Avoid Low Hanging Fruit

Recently, I was reviewing some future vocational pursuits, and courses of study to prepare for them, with a mentor of mine.   He admonished me twice, “You must not be seduced by low-hanging fruit.”  He went on to encourage me to set vocational and educational goals that were neither too easy nor out-of-this-world in difficulty, but instead targets in which “you have to stand on your tiptoes to reach.”

That was a new twist.

My own human nature and the bent of our times drifts toward, even craves, things that require little or no effort.  Low-maintenance relationships.  Things you can “wing.”  Problem-solving that demands no more than easy, black/white, either/or solutions that don’t have to grapple with the complexities of our times and its issues, which are impatient of petty annoyances like nuance and clarification.  Or, better yet, long-term thinking.  (Current immigration debate and Donald Trump come to mind.)

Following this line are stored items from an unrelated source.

(* ===== verification/SourceControl.v ===== *)
(** The pull request of a checkout: crates/engine/src/source_control.rs. What
    git says of a branch, the remote it is pushed to, the questions put to the
    GitHub command line and the one pull request kept of its answers.

    Processes are a parameter: [run] answers a request and changes a world [W]
    of its own. So are the parsing of an instant and of a URL and the lossy
    decoding of bytes ([GhLibs]). A path is its text, output its bytes. *)
From S2P Require Import Prelude Json Text Entities View Journal.

Definition GIT_TIMEOUT : Z := 10000.
Definition GITHUB_TIMEOUT : Z := 20000.
Definition GIT_OUTPUT_LIMIT : Z := 64 * 1024.
Definition GITHUB_OUTPUT_LIMIT : Z := 1024 * 1024.
Definition GITHUB_RESULT_LIMIT : string := "20".
Definition GITHUB_JSON_FIELDS : string :=
  "number,title,url,state,baseRefName,headRefName,updatedAt,isCrossRepository,headRepositoryOwner".

(** ** Remotes and branches *)

Record GitRemote := mk_remote { gr_host : string; gr_owner : string; gr_repository : string }.

Record BranchHeadContext := mk_head {
  bh_local_branch : string;
  bh_upstream_ref : option string;
  bh_remote_name : option string;
  bh_remote_url : option string;
  bh_host : option string;
  bh_repository : option string;
  bh_owner : option string;
  bh_head_branch : string;
  bh_head_selectors : list string;
}.

Record CheckoutSourceContext := mk_source {
  cs_checkout_root : string;
  cs_branch : BranchHeadContext;
  cs_default_branch : option string;
}.

Inductive ChangeRequestError :=
  | RepositoryUnavailable | UnsupportedRepository | CliUnavailable | Authentication
  | RateLimited | RequestTimeout | Decode | CommandFailed.

#[export] Instance change_request_error_eq_dec : EqDecision ChangeRequestError.
Proof. solve_decision. Defined.

Definition colon : Ascii.ascii := Ascii.ascii_of_nat 58.
Definition slash : Ascii.ascii := Ascii.ascii_of_nat 47.
Definition at_sign : Ascii.ascii := Ascii.ascii_of_nat 64.

(** [chars().any(char::is_whitespace)]. *)
Fixpoint any_whitespace (s : string) : bool :=
  match s with
  | EmptyString => false
  | String _ s' => match strip_first WHITE_SPACE s with Some _ => true | None => any_whitespace s' end
  end.

(** [str::trim_matches] at a character. *)
Definition trim_matches (c s : string) : string :=
  let s := trim_with (String.length s) [c] s in
  reverse (trim_with (String.length s) [c] (reverse s)).

(** [str::rsplit_once] at a character. *)
Definition rsplit_once (c : Ascii.ascii) (s : string) : option (string * string) :=
  '(y, x) ← split_once c (reverse s); Some (reverse x, reverse y).

Definition host_from_authority (authority : string) : option string :=
  let host := match rsplit_once at_sign authority with Some (_, host) => host | None => authority end in
  let host := match split_once colon host with Some (host, _) => host | None => host end in
  if String.eqb host "" then None else Some host.

(** The host and path of a remote, in the URL and the scp-like form. *)
Definition host_and_path (url : string) : option (string * string) :=
  match split_once_str "://" url with
  | Some (scheme, remainder) =>
      if negb (bool_decide (to_ascii_lowercase scheme ∈ ["ssh"; "http"; "https"])) then None
      else
        '(authority, path) ← split_once slash remainder;
        host ← host_from_authority authority;
        Some (host, path)
  | None =>
      '(authority, path) ← split_once colon url;
      if has_char slash authority || starts_with "/" path then None
      else host ← host_from_authority authority; Some (host, path)
  end.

The challenge for growth is something that requires stretching.  We all know this when we get to the gym.  But we tend to forget this once we’ve showered and leave the environment where sweat is accepted as part of obtaining the prizes.

What goals are you setting for yourself?  Do they cause you discomfort or are they well within your current competencies and are guaranteed to cause you little frustration?  Little effort can only yield small rewards.

These are necessary questions, because low-hanging fruit is cheap and easy.  But, you have to climb to get the good stuff.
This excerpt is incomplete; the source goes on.